|
|
||||||||
Statistical Concepts Series |
1 From the Department of Radiology, Brigham and Womens Hospital, Harvard Medical School, Boston, Mass (K.H.Z., J.R.F., S.G.S., C.M.C.T.); and Department of Health Care Policy, Harvard Medical School, 180 Longwood Ave, Boston, MA 02115 (K.H.Z.). Received September 10, 2001; revision requested November 8; revision received December 12; accepted December 19. Supported in part by Public Health Service Grant NIH-U01 CA9398-03 awarded by the National Cancer Institute, Department of Health and Human Services. Address correspondence to K.H.Z. (e-mail: zou@bwh.harvard.edu).
| ABSTRACT |
|---|
|
|
|---|
© RSNA, 2003
Index terms: Statistical analysis
| INTRODUCTION |
|---|
|
|
|---|
Estimation can be carried out on the basis of sample values from a larger population (1). Point estimation involves the use of summary statistics, including the sample mean and SD. These values can be used to estimate intervals, such as the 95% confidence level. For example, by using summary statistics, one can determine the sensitivity or specificity of the size and location of a ureteral stone for prediction of the clinical management required. In a study performed by Fielding et al (2), it was concluded that stones larger than 5 mm in the upper one-third of the ureter were very unlikely to pass spontaneously.

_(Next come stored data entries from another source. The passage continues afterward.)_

(** * Vision_collage: a model of [main.py]

    The wallpaper utility of [main.py] is embedded here method by method.
    Python integers are [Z], Python lists are [list], URLs and messages are
    [string]s, and the attributes of [MainWindow] are the fields of a record
    that each method takes and returns.  What the program obtains from its
    collaborators (HTTP responses, decoded pictures, the JPEG encoder, the
    clock, the platform) is read from a [World] record, so that every method
    is a function that can be evaluated. *)

From Stdlib Require Import SpecFloat.
From stdpp Require Import base numbers list strings gmap.

Local Open Scope Z_scope.

(** ** Values shared by the whole program *)

Definition url := string.
Definition bytes := list Byte.byte.

(** The outcome of a call that may raise: [Raised e] carries [str(e)]. *)
Inductive Result (A : Type) : Type :=
| Ok (a : A)
| Raised (e : string).
Arguments Ok {A} a.
Arguments Raised {A} e.

(** Statements in a [try] block: the first exception ends the block. *)
#[global] Instance Result_ret : MRet Result := λ A a, Ok a.
#[global] Instance Result_bind : MBind Result := λ A B k r,
  match r with
  | Ok a => k a
  | Raised e => Raised e
  end.

(** ** Pictures (PIL) *)

(** A picture is described by how it was made: opened from a stream, created
    blank, resampled to a size, or a canvas with a picture pasted on it. *)
Inductive Image : Type :=
| Decoded (content : bytes) (size : Z * Z)
| New (mode : string) (size : Z * Z)
| Resized (im : Image) (size : Z * Z)
| Pasted (canvas : Image) (im : Image) (box : Z * Z).

Fixpoint im_size (im : Image) : Z * Z :=
  match im with
  | Decoded _ size => size
  | New _ size => size
  | Resized _ size => size
  | Pasted canvas _ _ => im_size canvas
  end.

(** [round_aspect(number, key)] of [Image.thumbnail], for [number = num/den]:
    whichever of floor and ceiling has the smaller key (the floor on a tie),
    and at least 1.  [closer f c] compares the keys of the two candidates. *)
Definition round_aspect (num den : Z) (closer : Z → Z → bool) : Z :=
  let f := num `div` den in
  let c := - ((- num) `div` den) in
  Z.max (if closer f c then f else c) 1.
(** What a call of [calculate_partial_sum] does, on every input. *)
Lemma b64_partial_sum_outcome (P : B64.platform) (x : float) (start_n end_n : Z)
    (epsilon : float) (results_list : list float) (idx : Z) :
  exists (c : nat) (s : float),
    (forall k, start_n <= k < start_n + Z.of_nat c ->
       k <= end_n /\ B64.added P x epsilon k)
    /\ B64.sum_terms P x PrimFloat.zero start_n c = Ok s
    /\ (((end_n < start_n + Z.of_nat c
          \/ (start_n + Z.of_nat c <= end_n
              /\ B64.small P x epsilon (start_n + Z.of_nat c)))
         /\ B64.worker P x epsilon start_n end_n = Ok s
         /\ B64.calculate_partial_sum P x start_n end_n epsilon results_list idx
            = (do results_list' <- setitem results_list idx s;
               Ok (s, results_list')))
        \/ (start_n + Z.of_nat c <= end_n
            /\ exists e,
                B64.term P x (start_n + Z.of_nat c) = Raise e
                /\ B64.worker P x epsilon start_n end_n = Raise e
                /\ B64.calculate_partial_sum P x start_n end_n epsilon
                     results_list idx = Raise e)).
Proof.
  destruct (b64_partial_loop_spec P x end_n epsilon PrimFloat.zero start_n)
    as (c & s & Hadded & Hsum & Hend).
  exists c, s. split; [exact Hadded|]. split; [exact Hsum|].
  rewrite b64_partial_sum_worker. unfold B64.worker.
  rewrite b64_worker_loop_partial_loop.
  destruct Hend as [[Hgt Hrun]|[(Hle & Hsmall & Hrun)|(Hle & e & He & Hrun)]];
    rewrite Hrun.
  - left. split; [now left|]. split; reflexivity.
  - left. split; [right; now split|]. split; reflexivity.
  - right. split; [exact Hle|]. exists e. split; [exact He|]. split; reflexivity.
Qed.

(** C2, as stated, fails: [calculate_partial_sum(1e308, 2, 3, 0.01, [0.0], 0)]
    has [start_n >= 1] and [epsilon > 0], yet [2 * 1e308] is infinite and the
    call raises [ValueError], on every platform. *)
Lemma b64_partial_sum_overflow_raises :
  1 <= 2
  /\ PrimFloat.ltb PrimFloat.zero B64.f_0_01 = true
  /\ forall P : B64.platform,
      B64.calculate_partial_sum P B64.f_1e308 2 3 B64.f_0_01 [PrimFloat.zero] 0
      = Raise ValueError.
Proof.
  split; [lia|]. split; [reflexivity|]. intros P.
  unfold B64.calculate_partial_sum. rewrite b64_partial_loop_step.
  destruct (Z_le_dec 2 3) as [_|Hn]; [|lia].
  now rewrite b64_term_1e308_second.
Qed.

(** C2, amended.  For every [x], [start_n], [end_n] and [epsilon],
    [calculate_partial_sum] adds, left to right in floating point, the terms
    [cos(n x)/n] for [n] running from [start_n] upward and stops at the
    first [n] with [n > end_n], or whose term is below [epsilon] (not
    added), or whose term cannot be evaluated.  In the first two cases it
    stores and returns the sum, which is 0.0 when already the term of
    [start_n] is below [epsilon]; in the third it raises that term's
    exception ([ValueError] when [n * x] is infinite, [ZeroDivisionError] at
    [n = 0], [OverflowError] when [n] has no float) and stores nothing.  No
    index past [end_n] is added. *)
Theorem b64_partial_sum_result (P : B64.platform) (x : float) (start_n end_n : Z)
    (epsilon : float) (results_list : list float) (idx : Z) :
  exists (c : nat) (s : float),
    (forall k, start_n <= k < start_n + Z.of_nat c ->
       k <= end_n /\ B64.added P x epsilon k)
    /\ B64.sum_terms P x PrimFloat.zero start_n c = Ok s
    /\ start_n + Z.of_nat c <= Z.max start_n (end_n + 1)
    /\ (((end_n < start_n + Z.of_nat c
          \/ B64.small P x epsilon (start_n + Z.of_nat c))
         /\ B64.calculate_partial_sum P x start_n end_n epsilon results_list idx
            = (do results_list' <- setitem results_list idx s;
               Ok (s, results_list')))
        \/ (start_n + Z.of_nat c <= end_n
            /\ exists e,
                B64.term P x (start_n + Z.of_nat c) = Raise e
                /\ B64.calculate_partial_sum P x start_n end_n epsilon
                     results_list idx = Raise e))
    /\ (B64.small P x epsilon start_n -> c = 0%nat /\ s = PrimFloat.zero).
Proof.
  destruct (b64_partial_sum_outcome P x start_n end_n epsilon results_list idx)
    as (c & s & Hadded & Hsum & Hend).
  exists c, s. split; [exact Hadded|]. split; [exact Hsum|].
  split; [|split].
  - destruct c as [|c]; [lia|].
    destruct (Hadded (start_n + Z.of_nat c)) as [Hle _]; lia.
  - destruct Hend as [(Hstop & _ & Hcall)|(Hle & e & He & _ & Hcall)].
    + left. split; [|exact Hcall]. destruct Hstop as [Hgt|[_ Hs]]; [now left | now right].
    + right. split; [exact Hle|]. exists e. now split.
  - intros Hsmall. destruct c as [|c].
    + simpl in Hsum. split; [reflexivity | congruence].
    + exfalso. destruct (Hadded start_n ltac:(lia)) as [_ Hadd].
      now apply (b64_added_not_small P x epsilon start_n).
Qed.



(** ** The parallel functions on floats *)







(** [1 / 1e-320] is infinite: [math.ceil] raises [OverflowError]. *)
Lemma b64_series_bound_overflow :
  B64.series_bound 0x0.00000000007e8p-1022%float = Raise OverflowError.
Proof. reflexivity. Qed.


(** ** Further properties on floats *)

(** A run at [x = 0.0]: the terms 1 and 1/2 are added, 1/3 is below
    [epsilon = 0.5]. *)
Example b64_worker_at_zero :
  B64.worker B64.zero_argument_platform PrimFloat.zero 0x1p-1%float 1 3
  = Ok 0x1.8p+0%float.
Proof.
  unfold B64.worker. rewrite b64_worker_loop_step.
  destruct (Z_le_dec 1 3) as [_|Hn]; [|lia].
  change (B64.term B64.zero_argument_platform PrimFloat.zero 1) with (Ok PrimFloat.one).
  change (B64.abs_lt PrimFloat.one 0x1p-1%float) with false. cbv iota.
  rewrite b64_worker_loop_step. change (1 + 1) with 2.
  destruct (Z_le_dec 2 3) as [_|Hn]; [|lia].
  change (B64.term B64.zero_argument_platform PrimFloat.zero 2) with (Ok 0x1p-1%float).
  change (B64.abs_lt 0x1p-1%float 0x1p-1%float) with false. cbv iota.
  rewrite b64_worker_loop_step. change (2 + 1) with 3.
  destruct (Z_le_dec 3 3) as [_|Hn]; [|lia].
  change (B64.term B64.zero_argument_platform PrimFloat.zero 3)
    with (Ok 0x1.5555555555555p-2%float).
  change (B64.abs_lt 0x1.5555555555555p-2%float 0x1p-1%float) with true. cbv iota.
  reflexivity.
Qed.

Example b64_single_threaded_at_zero :
  B64.calculate_series_sum_single_threaded B64.zero_argument_platform 3
    PrimFloat.zero 0x1p-1%float
  = Some (Ok (0x1.8p+0%float, 3)).
Proof. reflexivity. Qed.

(** X1.  A summation unit over [1 .. end_n] returns exactly (bit for bit)
    the sum of the single-threaded loop whenever that loop breaks at an
    index [n <= end_n]: both perform the same floating-point additions in
    the same order. *)
Theorem b64_bounded_loop_is_single_threaded (P : B64.platform) (x epsilon : float)
    (fuel : nat) (total : float) (n end_n : Z) :
  B64.calculate_series_sum_single_threaded P fuel x epsilon = Some (Ok (total, n)) ->
  n <= end_n ->
  B64.worker P x epsilon 1 end_n = Ok total
  /\ forall (results_list : list float) (idx : Z),
      B64.calculate_partial_sum P x 1 end_n epsilon results_list idx
      = (do results_list' <- setitem results_list idx total;
         Ok (total, results_list')).
Proof.
  intros Hrun Hn. unfold B64.calculate_series_sum_single_threaded in Hrun.
  assert (Hloop := b64_partial_loop_single_loop P x epsilon end_n fuel _ _ _ _ Hrun Hn).
  split.
  - unfold B64.worker. now rewrite b64_worker_loop_partial_loop, Hloop.
  - intros results_list idx. unfold B64.calculate_partial_sum. now rewrite Hloop.
Qed.

Lemma b64_bounded_loop_is_single_threaded_witness :
  B64.worker B64.zero_argument_platform PrimFloat.zero 0x1p-1%float 1 102
  = Ok 0x1.8p+0%float
  /\ forall (results_list : list float) (idx : Z),
      B64.calculate_partial_sum B64.zero_argument_platform PrimFloat.zero 1 102
        0x1p-1%float results_list idx
      = (do results_list' <- setitem results_list idx 0x1.8p+0%float;
         Ok (0x1.8p+0%float, results_list')).
Proof.
  apply (b64_bounded_loop_is_single_threaded B64.zero_argument_platform
           PrimFloat.zero 0x1p-1%float 3 0x1.8p+0%float 3 102);
    [exact b64_single_threaded_at_zero | lia].
Defined.

Lemma b64_single_loop_never_breaks (P : B64.platform) (x epsilon : float) (fuel : nat) :
  PrimFloat.ltb PrimFloat.zero epsilon = false ->
  forall (s : float) (n : Z) (r : result (float * Z)),
    B64.single_loop P fuel x epsilon s n = Some r -> exists e, r = Raise e.
Proof.
  intros He. induction fuel as [|fuel IH]; intros s n r Hrun; [discriminate|].
  rewrite b64_single_loop_step in Hrun.
  destruct (B64.term P x n) as [t|e].
  - rewrite (b64_abs_not_below t epsilon He) in Hrun. now apply IH in Hrun.
  - injection Hrun as <-. eauto.
Qed.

In contrast, hypothesis testing enables one to quantify the degree of uncertainty in sampling variation, which may account for the results that deviate from the hypothesized values in a particular study (3,4). For example, hypothesis testing would be necessary to determine if ovarian cancer is more prevalent in nulliparous women than in multiparous women.
It is important to distinguish between a research hypothesis and a statistical hypothesis. The research hypothesis is a general idea about the nature of the clinical question in the population of interest. The primary purpose of the statistical hypothesis is to establish the basis for tests of significance. Consequently, there is also a difference between a clinical conclusion based on a clinical hypothesis and a statistical conclusion of significance based on a statistical hypothesis. In this article, we will focus on statistical hypothesis testing only.
In this article we review and demonstrate the hypothesis tests for both a single proportion and a comparison of two independent proportions. The topics covered may provide a basic understanding of the quantitative approaches for analyzing radiologic data. Detailed information on these concepts may be found in both introductory (5,6) and advanced textbooks (79). Related links on the World Wide Web are listed in Appendix A.
| STATISTICAL HYPOTHESIS TESTING BASICS |
|---|
|
|
|---|
There are five steps necessary for conducting a statistical hypothesis test: (a) formulate the null (H0) and alternative (H1) hypotheses, (b) compute the test statistic for the given conditions, (c) calculate the resulting P value, (d) either reject or do not reject H0 (reject H0 if the P value is less than or equal to a prespecified significance level [typically .05]; do not reject H0 if the P value is greater than this significance level), and (e) interpret the results according to the clinical hypothesis relevant to H0 and H1. Each of these steps are discussed in the following text.
Null and Alternative Hypotheses
In general, H0 assumes that there is no association between the predictor and outcome variables in the study population. In such a case, a predictor (ie, explanatory or independent) variable is manipulated, and this may have an effect on another outcome or dependent variable. For example, to determine the effect of smoking on blood pressure, one could compare the blood pressure levels in nonsmokers, light smokers, and heavy smokers.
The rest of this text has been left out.